• _EXERCISE DETAILS_
Keep to one stretch of the data below, the lines from the one with "destruct (Z.leb_spec nf" up to and including the one with "posted to a", and return that stretch exactly.

----- DATA FOR REVIEW -----

(* ===== verification/LwipRegions.v ===== *)
(** What the heap of the network stack promises to its callers: the regions in
    use as a list without order, whatever blocks they are cut from. *)

From S2P Require Import Prelude LwipMem LwipMemProps.

(** The regions in use, each with its start and its size. *)
Definition mem_rep (us : list (Z * Z)) (h : heap) : Prop := exists bs, heap_ok bs h /\ in_use bs ≡ₚ us.

#[global] Instance mem_rep_proper : Proper ((≡ₚ) ==> (=) ==> iff) mem_rep.
Proof. intros us us' Hp h h' ->. unfold mem_rep. setoid_rewrite Hp. done. Qed.

Lemma in_use_fst s bs : forall p pv, seg s p pv bs -> NoDup (in_use_from p bs).*1.
Proof.
  induction bs as [|[n u] bs IH]; intros p pv Hs; cbn [in_use_from]; [constructor|]. destruct Hs as (_ & Hn & _ & Hs). specialize (IH _ _ Hs).
  destruct u; [|done]. cbn. constructor; [|done]. rewrite list_elem_of_fmap. intros ([a m] & Ha & Hin). cbn in Ha. subst a.
  apply (in_use_range _ _ _ _ Hs) in Hin. lia.
Qed.

Lemma mem_rep_nodup us h : mem_rep us h -> NoDup us.*1.
Proof. intros (bs & [H1 _ _ _ _ _] & <-). by apply (in_use_fst h bs 0 0). Qed.

Lemma mem_rep_range us h a m : mem_rep us h -> (a, m) ∈ us -> 12 <= a /\ 12 <= m /\ a + m <= heap_size /\ a mod 4 = 0.
Proof.
  intros (bs & Hok & Hp) Hin. rewrite <- Hp in Hin. unfold in_use in Hin. pose proof Hok as [H1 H2 _ _ _ _].
  assert (forall bs p pv, seg h p pv bs -> p mod 4 = 0 -> (a, m) ∈ in_use_from p bs -> p + 12 <= a /\ 12 <= m /\ a + m <= p + total bs /\ a mod 4 = 0) as Hgen.
  { clear. induction bs as [|[n u] bs IH]; intros p pv Hs Hp Hin; cbn [in_use_from total] in *; [by apply elem_of_nil in Hin|].
    destruct Hs as (_ & Hn & Hn4 & Hs). pose proof (seg_total _ _ _ _ Hs). apply elem_of_app in Hin as [Hin|Hin].
    - destruct u; [|by apply elem_of_nil in Hin]. apply list_elem_of_singleton in Hin. injection Hin as -> ->. split_ands; [lia..|]. rewrite Z.add_mod, Hp by done. done.
    - destruct (IH (p + n) p Hs) as (J1 & J2 & J3 & J4); [rewrite Z.add_mod, Hp, Hn4 by done; done|done|]. split_ands; [lia..|done]. }
  destruct (Hgen bs 0 0 H1 eq_refl Hin) as (J1 & J2 & J3 & J4). split_ands; [lia..|done].
Qed.

Lemma mem_rep_malloc us h size : mem_rep us h -> 0 < size < 2 ^ 32 - 3 ->
  exists r h', mem_malloc size h = Ret r h' /\
    match r with Some a => exists m, size <= m /\ mem_rep ((a, m) :: us) h' | None => mem_rep us h' end.
Proof.
  intros (bs & Hok & Hp) Hsz. destruct (mem_malloc_run size bs h Hok Hsz) as (h' & R & K & _). do 2 eexists. split; [exact R|].
  assert (size <= request size /\ 12 <= request size) as [Hq Hq12].
  { unfold request. pose proof (Z.div_mod (size + 3) 4). pose proof (Z.mod_pos_bound (size + 3) 4). lia. }
  destruct (first_fit (request size) bs) as [[p bs']|] eqn:E; cbn [fmap option_fmap option_map fst snd from_option] in *; [|by exists bs].
  apply first_fit_split in E as (pre & n & post & -> & -> & -> & Hn). destruct (taken_in_use pre n post (request size)) as (m & Hm & Hperm); [done..|].
  exists m. split; [lia|]. eexists. split; [exact K|]. by rewrite Hperm, Hp.
Qed.

Lemma in_use_split bs : forall p a m, (a, m) ∈ in_use_from p bs -> exists pre n post, bs = pre ++ (n, true) :: post /\ a = p + total pre + 12 /\ m = n - 12.
Proof.
  induction bs as [|[n u] bs IH]; intros p a m Hin; cbn [in_use_from] in Hin; [by apply elem_of_nil in Hin|]. apply elem_of_app in Hin as [Hin|Hin].
  - destruct u; [|by apply elem_of_nil in Hin]. apply list_elem_of_singleton in Hin. injection Hin as -> ->. exists [], n, bs. split_ands; [done|cbn; lia|done].
  - apply IH in Hin as (pre & k & post & -> & -> & ->). exists ((n, u) :: pre), k, post. split_ands; [done|cbn [total]; lia|done].
Qed.

Lemma in_use_coalesce bs : forall p, in_use_from p (coalesce bs) = in_use_from p bs.
Proof.
  induction bs as [|[n [|]] bs IH]; intros p; cbn [coalesce in_use_from]; [done|by rewrite IH|]. rewrite <- (IH (p + n)).
  destruct (coalesce bs) as [|[k [|]] r]; cbn [in_use_from app]; [done..|]. by replace (p + n + k) with (p + (n + k)) by lia.
Qed.

(** The regions around a block. *)
Lemma in_use_middle pre n post us : in_use (pre ++ (n, true) :: post) ≡ₚ (total pre + 12, n - 12) :: us -> in_use (pre ++ (n, false) :: post) ≡ₚ us.
Proof. unfold in_use. rewrite !in_use_app. cbn [in_use_from app total]. rewrite Z.add_0_l, <- Permutation_middle. by intros ?%Permutation_cons_inv. Qed.

Lemma mem_rep_free us h a m : mem_rep ((a, m) :: us) h -> exists h', mem_free (Some a) h = Ret tt h' /\ mem_rep us h'.
Proof.
  intros (bs & Hok & Hp). assert ((a, m) ∈ in_use bs) as Hin by (rewrite Hp; by left). apply in_use_split in Hin as (pre & n & post & -> & -> & ->).
  rewrite Z.add_0_l in *. destruct (mem_free_run pre n post h Hok) as (h' & R & K & _). exists h'. split; [done|]. eexists. split; [exact K|].
  unfold in_use. rewrite in_use_coalesce. by apply in_use_middle.
Qed.

(** The block that was shrunk; what is cut off is not in use. *)
Lemma in_use_shrink size n post : size + 12 <= n ->
  exists k rest, shrink size n post = (k, true) :: rest /\ size + 12 <= k /\ forall q, in_use_from (q + k) rest = in_use_from (q + n) post.
Proof.
  intros Hn. assert (forall j q, in_use_from (q + (size + 12)) ((n + j - (size + 12), false) :: post) = in_use_from (q + (n + j)) post) as Hcut.
  { intros j q. cbn [in_use_from app]. by replace (q + (size + 12) + (n + j - (size + 12))) with (q + (n + j)) by lia. }
  unfold shrink. destruct post as [|[m [|]] post]; [destruct (Z.leb_spec (size + 36) n)..|destruct (Z.eqb_spec (size + 12) n)];
    do 2 eexists; (split; [reflexivity|]); (split; [lia|]); intros q; try done.
  - specialize (Hcut 0 q). rewrite !Z.add_0_r in Hcut. exact Hcut.
  - cbn [in_use_from app]. f_equal. lia.
Qed.

Lemma mem_rep_realloc us h a m size : mem_rep ((a, m) :: us) h -> 0 <= size <= m -> size < 2 ^ 32 - 3 ->
  exists h' m', mem_realloc a size h = Ret (Some a) h' /\ size <= m' /\ mem_rep ((a, m') :: us) h'.
Proof.
  intros (bs & Hok & Hp) Hsz H32. assert ((a, m) ∈ in_use bs) as Hin by (rewrite Hp; by left). apply in_use_split in Hin as (pre & n & post & -> & -> & ->).
  rewrite Z.add_0_l in *. destruct (seg_block _ _ _ _ _ Hok) as (_ & B2 & B3 & _). assert (size <= request size /\ request size + 12 <= n) as [Hq Hr].
  { unfold request. Z.to_euclidean_division_equations. lia. }
  destruct (mem_realloc_run pre n post size h Hok) as (h' & R & K & _); [lia|done|].
  destruct (in_use_shrink (request size) n post Hr) as (k & rest & Hk & Hk12 & Hrest). rewrite Hk in K.
  exists h', (k - 12). split_ands; [done|lia|]. eexists. split; [exact K|]. apply in_use_middle in Hp. rewrite <- Hp. unfold in_use. rewrite !in_use_app.
  cbn [in_use_from app]. rewrite Z.add_0_l, Hrest. by rewrite <- Permutation_middle.
Qed.
Lemma copied_contents ds bs m m' : (length bs <= length ds)%nat -> (forall a, a ∈ ds -> a ∉ bs) -> copied ds bs m m' -> NoDup ds ->
  take (length bs) (m' <$> ds) = m <$> bs /\ drop (length bs) (m' <$> ds) = drop (length bs) (m <$> ds) /\ m' <$> bs = m <$> bs.
Proof.
  intros Hle Hdis [H1 H2] Hnd. split_ands.
  - apply list_eq. intros i. destruct (decide (i < length bs)%nat) as [Hi|Hi].
    + destruct (lookup_lt_is_Some_2 bs i Hi) as [b Hb]. destruct (lookup_lt_is_Some_2 ds i ltac:(lia)) as [d Hd].
      rewrite lookup_take_lt by done. rewrite !list_lookup_fmap, Hb, Hd. cbn. f_equal. by eapply H1.
    + rewrite lookup_take_ge, list_lookup_fmap, lookup_ge_None_2 by lia. done.
  - rewrite <- !fmap_drop. apply list_fmap_ext. intros i d Hd. apply H2. intros Hin. rewrite <- (take_drop (length bs) ds) in Hnd. apply NoDup_app in Hnd as (_ & Hnd & _).
    apply (Hnd d Hin). by eapply list_elem_of_lookup_2.
  - apply list_fmap_ext. intros i b Hb. apply H2. intros Hin. apply subseteq_take in Hin. apply (Hdis b Hin). by eapply list_elem_of_lookup_2.
Qed.

Lemma pbuf_copy_run fuel s p_to p_from lt lf nt nf : packet s p_to lt nt 0 -> packet s p_from lf nf 0 -> filled s lt -> filled s lf -> lf <> [] -> nf <= nt ->
  NoDup (addrs s lt) -> (forall a, a ∈ addrs s lt -> a ∉ addrs s lf) -> (length lt + length lf < fuel)%nat ->
  exists m', pbuf_copy fuel p_to p_from s = Ret ERR_OK (set_pmem m' s) /\ copied (addrs s lt) (addrs s lf) (pmem s) m'.
Proof.
  intros Pt Pf Ft Ff Hlf Hn Hnd Hdis Hfu. pose proof (addrs_length _ _ _ _ Pt) as At. pose proof (addrs_length _ _ _ _ Pf) as Af.
  assert (place s p_to lt 0) as Lt by (split; [by exists nt|]; split; [done|]; destruct lt; [done|]; apply Forall_cons in Ft as [Ft _]; lia).
  assert (place s p_from lf 0) as Lf by (split; [by exists nf|]; split; [done|]; destruct lf; [done|]; apply Forall_cons in Ff as [Ff _]; lia).
  assert (lt <> []) as Hlt. { intros ->. destruct Pt as [_ ->]. destruct lf as [|y lf]; [done|]. destruct (filled_nil s p_from (y :: lf) nf) as [? _]; try done. lia. }
  unfold pbuf_copy. rewrite (place_zero _ _ _ _ Lt), (place_zero _ _ _ _ Lf), !bool_decide_false by done. cbn [negb lwip_assert]. unfold getp. msteps.
  destruct lt as [|x lt]; [done|]. destruct lf as [|y lf]; [done|]. pose proof Pt as (-> & _ & -> & _). pose proof Pf as (-> & _ & -> & _).
  destruct (Z.leb_spec nf nt); [|lia]. cbn [lwip_assert]. msteps. apply (pbuf_copy_loop fuel s x (x :: lt) 0 y (y :: lf) 0); try done. unfold rest. rewrite !drop_0. lia.
Qed.
(** C16: mailboxes are queues.  Whatever threads post to and fetch from them, in
    whatever order and with whatever timeouts, at every moment the messages
    posted to a mailbox are, in their order, those that were fetched from it and
    those that still wait, of which there are never more than the slots; and the
    current thread never runs into an assertion or a panic of sys_arch.c. *)
Theorem mailbox_fifo (clock : nat -> Z) (fuel : nat) (B l : list Z) (alive : Z -> Prop) (c0 c : server) :
  clock_ok clock -> started B l alive c0 -> (length l < fuel)%nat -> reachable clock fuel c0 c ->
  (forall b, b ∈ B -> posted b (events c) = fetched b (events c) ++ waiting (mboxes (net_of c) b) /\ len (waiting (mboxes (net_of c) b)) <= MBOXSLOTS) /\
  (cur_tc (net_of c) <> 0 -> exists c', server_step clock fuel c = Some c').
Proof.
  intros Hclock Hst Hl Hr. pose proof (started_ok clock fuel B l alive c0 Hst Hl) as H0. pose proof (st_names _ _ _ _ Hst) as Hnames. apply (reachable_ok _ _ _ _ _ _ _ Hclock Hnames c0 c H0) in Hr. split.
  - destruct Hr as (l' & kl & N & _). intros b Hb. destruct (nk_boxes _ _ _ _ _ _ _ _ _ _ N b Hb) as [_ _ _ X4 _ _ X7]. split; [done|]. destruct (pending_length _ X4) as [-> ?]. lia.
  - intros Hc. destruct (server_step_ok _ _ _ _ _ _ _ Hclock Hnames c Hr Hc) as (c' & Hs & _). eauto.
Qed.

(** C17: no wakeup is lost.  A thread that waits without a timeout for a semaphore
    that has been signalled takes it in its next turn: from the place behind
    [thread_yield] it is three steps, with no other thread in between, to the
    message that waits longest, to the free slot of the message it posts or to
    the end of [sys_arch_sem_wait]. *)
Theorem mailbox_wakes (clock : nat -> Z) (fuel : nat) (B l : list Z) (alive : Z -> Prop) (c0 c : server) k sem gen w a val msec st :
  clock_ok clock -> started B l alive c0 -> (length l < fuel)%nat -> reachable clock fuel c0 c ->
  let t := cur_tc (net_of c) in
  t <> 0 -> pcs c t = AtBack k sem 0 gen w a val msec st -> 0 < sem_counter (sems (net_of c) sem) ->
  exists c1 c2 c3 w' ev, server_step clock fuel c = Some c1 /\ server_step clock fuel c1 = Some c2 /\ server_step clock fuel c2 = Some c3 /\
    cur_tc (net_of c3) = t /\ pcs c3 t = AtCall /\ calls c3 t = calls c t /\ events c3 = events c ++ ev /\
    match k with KFetch b => exists m ms, waiting (mboxes (net_of c) b) = m :: ms /\ ev = [EvFetch b m w'] | KPost b m _ => ev = [EvPost b m] | KWait => ev = [EvSem sem w'] end.
Proof.
  intros Hclock Hst Hl Hr t Ht Hpc Hcnt. pose proof (started_ok clock fuel B l alive c0 Hst Hl) as H0. pose proof (st_names _ _ _ _ Hst) as Hnames. apply (reachable_ok _ _ _ _ _ _ _ Hclock Hnames c0 c H0) in Hr.
  destruct Hr as (l' & kl & N & Hth). destruct (Hth Ht) as [_ Hth']. destruct (Hth' t) as [Hp _]; [by left|]. rewrite Hpc in Hp.
  destruct (back_takes _ _ _ _ _ _ _ Hclock Hnames k sem gen w a val msec st l' kl _ _ (head (calls c t)) N Hp Hcnt) as (p1 & s1 & p2 & s2 & w' & ev & s3 & R1 & R2 & R3 & P1 & P2 & C1 & C2 & C3 & Hev).
  assert (forall d s p p' e s', net_of d = s -> cur_tc s = t -> pcs d t = p -> calls d t = calls c t -> p <> AtCall -> thread_step clock fuel (head (calls c t)) p s = Ret (p', e, false) s' ->
    exists d', server_step clock fuel d = Some d' /\ net_of d' = s' /\ pcs d' t = p' /\ calls d' t = calls c t /\ events d' = events d ++ e) as Hstep.
  { intros d s p p' e s' Hn Hcur Hpd Hcd Hne Hrun. unfold server_step. rewrite Hn, Hcur. destruct (Z.eqb_spec t 0); [done|]. rewrite Hcd, Hpd, Hrun. eexists. split; [reflexivity|]. cbn. rewrite !fset_eq. split_ands; try done. by destruct p. }
  destruct (Hstep c _ _ _ _ _ eq_refl eq_refl Hpc eq_refl ltac:(done) R1) as (c1 & E1 & N1 & Q1 & L1 & V1).
  destruct (Hstep c1 _ _ _ _ _ N1 C1 Q1 L1 P1 R2) as (c2 & E2 & N2 & Q2 & L2 & V2).
  destruct (Hstep c2 _ _ _ _ _ N2 C2 Q2 L2 P2 R3) as (c3 & E3 & N3 & Q3 & L3 & V3).
  exists c1, c2, c3, w', ev. split_ands; try done; [by rewrite N3|by rewrite V3, V2, V1, !app_nil_r].
Qed.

-----

• _ANSWER TO THIS EXERCISE_
  destruct (Z.leb_spec nf nt); [|lia]. cbn [lwip_assert]. msteps. apply (pbuf_copy_loop fuel s x (x :: lt) 0 y (y :: lf) 0); try done. unfold rest. rewrite !drop_0. lia.
Qed.
(** C16: mailboxes are queues.  Whatever threads post to and fetch from them, in
    whatever order and with whatever timeouts, at every moment the messages
    posted to a mailbox are, in their order, those that were fetched from it and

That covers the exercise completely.